Industry Leaders Talk National Issues, Small Business

The roundtable was hosted by the Rockland Economic Development Corporation

Industry leaders gathered Friday to discuss the potential impact of President Barack Obama's re-election and other issues in a roundtable discussion hosted by the Rockland Economic Development Corporation (REDC).

Leaders in finance, healthcare and real estate gathered at the IBM Executive Conference Center in Palisades before the REDC’s annual awards luncheon. Jim Tully of CB Richard Ellis acted as moderator with featured speakers Fernando Garip of TD Wealth, Philip Patterson of Bon Secours Charity Health System, and Tim Jones of the Robert Martin Company, LLC.

“No matter what side of the aisle you are, you can anticipate that we’re going to be in a high regulatory environment, a higher tax environment,” Tully said. “We’re going to have to deal with greater debt based on the quantitative easing approach to the growth of the U.S. economy.”

Tully added that one silver lining from the “quantitative easing is that we maintain historically low debt rates.”

Healthcare was a major topic of discussion, from where the actual industry itself is heading to th Affordable Care Act, otherwise known as Obamacare. Jones, whose company has gotten into franchising by purchasing Dunkin’ Donuts, talked about how it could affect future investments.

“On our bottom line, it has a big, big impact. It’s probably, depending on the store, it could be anywhere from 20 to 30 percent of our income, and that’s before debt service,” he said. “It’s going to have a real impact on our willingness to build new stores. There’s just no question about it.”

Jones added that he “can’t help but think that is going to be the case for a lot of people who are making those investment decisions.”

He also said he thinks small business is the source for new jobs in the country, and the Affordable Care Act could hurt that. 

“Anything that impacts people’s willingness to make that investment, I think, is very damaging to our economy,” he said.

There are other issues in the healthcare industry moving forward, however, and Patterson spoke about those.

“The biggest, probably, industry change we’ve seen over the last two years is there is a lot of for-profit, private equity money being pumped into healthcare,” he said. “That doesn’t do much for us here in New York. We are the only state, right now, that is hindered from taking advantage of private equity funding in healthcare. What does that do for us? Puts us at a disadvantage. Everybody to our north and everybody to our south is taking full advantage of that.”

He added that healthcare is seeing more consolidation and one way Bon Secours has helped itself is by operating in seven states, which has allowed it to not take on debt like many hospitals.

“We leveraged our size and leveraged our ability on the bottom line early on to supplement ourselves by purchasing physician practices,” he said. “We continue to expand in each community. What we were able to do is invest in our own infrastructure to be able to coordinate and better change.”

Patterson added that Bon Secours has also helped its standing through transitioning to new kinds of care.

“We have to do more with less, we’re being paid less. We’re being paid less by the government both on the Medicare and the Medicaid side as needs to be, but at the same time, we’re also transitioning our care,” he said. “More outpatient, more network-based. We’re starting to employ physicians at a record pace again. We will outpace the early ‘90s, the HMO years.”

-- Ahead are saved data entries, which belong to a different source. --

Lemma C1_canonical_phrase_blocked_witness :
  let phrase := "I can't assist with attempts to bypass safety or moderation rules. Please ask a different question." in
  has_content bypass_reply (JStr phrase) ∧
  no_policy_metadata bypass_reply ∧
  In (phrase, "Safety Bypass Prevention") policy_mapping ∧
  In phrase blocking_phrases ∧
  _is_message_blocked (JDict bypass_reply) =
    Ok (true, JStr ("Blocking phrase detected: " +:+ phrase), JStr "Safety Bypass Prevention").
Proof.
  intros phrase.
  assert (H1 : has_content bypass_reply (JStr phrase)).
  { eexists _, _. split; reflexivity. }
  assert (H2 : no_policy_metadata bypass_reply) by (left; reflexivity).
  assert (H3 : In (phrase, "Safety Bypass Prevention") policy_mapping).
  { unfold policy_mapping. simpl. tauto. }
  assert (H4 : In phrase blocking_phrases).
  { unfold blocking_phrases. simpl. tauto. }
  split; [exact H1|]. split; [exact H2|]. split; [exact H3|]. split; [exact H4|].
  exact (C1_canonical_phrase_blocked bypass_reply phrase _ H1 H2 H3 H4).
Defined.

(** The three table phrases that are shortened forms of a blocking phrase
    are not blocked when they make up the whole text. *)
Example short_table_phrases_not_blocked :
  _is_message_blocked (reply self_harm_key) = Ok (false, JNull, JNull) ∧
  _is_message_blocked (reply "Please don't share sensitive personal information like passwords, credit cards, or social security numbers.")
  = Ok (false, JNull, JNull) ∧
  _is_message_blocked (reply "I'm here to have respectful conversations. Let's keep things constructive.")
  = Ok (false, JNull, JNull).
Proof. repeat split; reflexivity. Qed.

(** A long blocking phrase is attributed through the shorter table phrase
    it contains. *)
Example long_phrases_attributed :
  _is_message_blocked (reply "I'm sorry you're feeling this way. If you're in immediate danger, please contact your local emergency services. If you need someone to talk to, consider reaching out to a crisis hotline or a trusted person in your life.")
  = Ok (true, JStr "Blocking phrase detected: I'm sorry you're feeling this way. If you're in immediate danger, please contact your local emergency services. If you need someone to talk to, consider reaching out to a crisis hotline or a trusted person in your life.", JStr "Self-Harm Prevention").
Proof. reflexivity. Qed.

(** ** Configuration resolver *)

Section Resolver.

Variable http : list request → request → result json.

Lemma get_config_id_fetch_fails w e :
  Py.truthy (_config_id w) = false →
  _configs_cache w = JNull →
  http (issued w) GetConfigs = Raise e →
  _get_config_id http w = (Raise e, after_request w GetConfigs).
Proof.
  intros Hid Hcache Hget. unfold _get_config_id. unfold_M.
  rewrite Hid, Hcache. simpl. rewrite Hget. reflexivity.
Qed.

Lemma get_config_id_fetch_empty w :
  Py.truthy (_config_id w) = false →
  _configs_cache w = JNull →
  http (issued w) GetConfigs = Ok (JList []) →
  _get_config_id http w =
    (Raise no_configurations, with_cache (after_request w GetConfigs) (JList [])).
Proof.
  intros Hid Hcache Hget. unfold _get_config_id. unfold_M.
  rewrite Hid, Hcache. simpl. rewrite Hget. reflexivity.
Qed.

Lemma get_config_id_cached_empty w :
  Py.truthy (_config_id w) = false →
  _configs_cache w = JList [] →
  _get_config_id http w = (Raise no_configurations, w).
Proof.
  intros Hid Hcache. unfold _get_config_id. unfold_M.
  rewrite Hid, Hcache. simpl. rewrite Hcache. reflexivity.
Qed.

(** With no explicit id and an unpopulated cache, a resolution issues
    exactly one request, the fetch of the configurations. *)
Lemma get_config_id_issues_fetch w :
  Py.truthy (_config_id w) = false →
  _configs_cache w = JNull →
  issued (_get_config_id http w).2 = issued w ++ [GetConfigs].
Proof.
  intros Hid Hcache. unfold _get_config_id. unfold_M.
  rewrite Hid, Hcache. simpl.
  destruct (http (issued w) GetConfigs) as [cfg|e]; simpl; [|done].
  repeat (case_match; simplify_eq/=; try done).
Qed.

End Resolver.

(** C5 as stated fails for the empty list: the fetched list is stored in
    the cache before it is examined, so the first resolution raises with
    the cache holding [[]], and the second raises again without any new
    request. *)
Lemma C5_counterexample :
  let http := λ _ _, Ok (JList []) in
  let w1 := (_get_config_id http fresh_world).2 in
  let w2 := (_get_config_id http w1).2 in
  (_get_config_id http fresh_world).1 = Raise no_configurations ∧
  _configs_cache w1 = JList [] ∧
  issued w1 = [GetConfigs] ∧
  (_get_config_id http w1).1 = Raise no_configurations ∧
  issued w2 = [GetConfigs].
Proof. repeat split; reflexivity. Qed.

(** C5, amended: with no explicit id and an unpopulated cache, when the
    fetch itself raises, the resolver raises the same exception and leaves
    the cache unpopulated, and the next resolution issues the fetch again;
    when the fetch returns an empty list, the resolver raises "no
    configurations" with the empty list kept in the cache, and the next
    resolution raises the same error without issuing any request. *)
Theorem C5_resolution_failure (http : list request → request → result json)
    (w : World) :
  Py.truthy (_config_id w) = false →
  _configs_cache w = JNull →
  (∀ e, http (issued w) GetConfigs = Raise e →
     ∃ w1, _get_config_id http w = (Raise e, w1) ∧
           _configs_cache w1 = JNull ∧
           issued w1 = issued w ++ [GetConfigs] ∧
           issued (_get_config_id http w1).2 = issued w ++ [GetConfigs; GetConfigs]) ∧
  (http (issued w) GetConfigs = Ok (JList []) →
     ∃ w1, _get_config_id http w = (Raise no_configurations, w1) ∧
           _configs_cache w1 = JList [] ∧
           issued w1 = issued w ++ [GetConfigs] ∧
           _get_config_id http w1 = (Raise no_configurations, w1)).
Proof.
  intros Hid Hcache. split.
  - intros e Hget. exists (after_request w GetConfigs).
    split; [by apply get_config_id_fetch_fails|].
    split; [done|]. split; [done|].
    rewrite get_config_id_issues_fetch by done.
    simpl. by rewrite <- app_assoc.
  - intros Hget. exists (with_cache (after_request w GetConfigs) (JList [])).
    split; [by apply get_config_id_fetch_empty|].
    split; [done|]. split; [done|].
    by apply get_config_id_cached_empty.
Qed.
(** Title, description, one document and the "done" button. *)
Lemma draft_survives_attachment_steps_witness :
  let c' :=
    run_handlers settings
      [CallOnAttachment alice (small_document 1); CallCbAttachmentsDone]
      (on_description (text_message "Does not print ")
         (on_title (text_message " Printer") (start quiet ∅)).2).2 in
  missing_data (user_data c') = false /\
  get_str (user_data c') "title" = "Printer" /\
  get_str (user_data c') "description" = "Does not print".
Proof.
  exact (@draft_survives_attachment_steps script ascii_text collaborators plain_helpers settings
           (text_message " Printer") (text_message "Does not print ")
           [CallOnAttachment alice (small_document 1); CallCbAttachmentsDone]
           (start quiet ∅)
           ltac:(vm_compute; reflexivity) ltac:(vm_compute; reflexivity)
           ltac:(repeat constructor)).
Defined.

Garip said that while tax rates are going higher and many people will focus their attention on increased rates for the wealthy, the financial industry is looking at another issue.

“The bigger issue for us in the capital markets and investments is the tax on capital, tax on capital meaning an increase in taxes on dividends,” he said. “If you do increase marginal tax rates, obviously you pay taxes on ordinary income or income that you generate from bonds, for instance, at your marginal tax rates. So the tax on capital can become a real drag on gross domestic product.”

He also talked about a recent report that the United States could become the world’s leader in energy.

“This is a huge tax cut. Every time energy prices go up, you hear the economists talk about that it’s equivalent to ‘x’ amount of increases in taxes, because everybody pays for fuel on some level. Well, you know the opposite is true,” he said. “If, in fact, the science in correct, and due to our technological ability to extract oil and gas from shale, if in fact we do become the world’s largest energy producer in the next 10 or 15 years, that’s going to have a big significant impact on our domestic economy. Make no mistake about it, and the longer I’m in this business -- I’ve been in it for a couple of years -- the more I realize that the impact of energy costs is very, very significant.  Oil prices matter, they just do. And when they go down, it makes a huge difference in things like the inflation rate, because oil is denominated in dollars. It makes a huge difference in the cost of operating everything, from transportation to heating to your home. So that is a very significant positive that I think the U.S. has going for it.”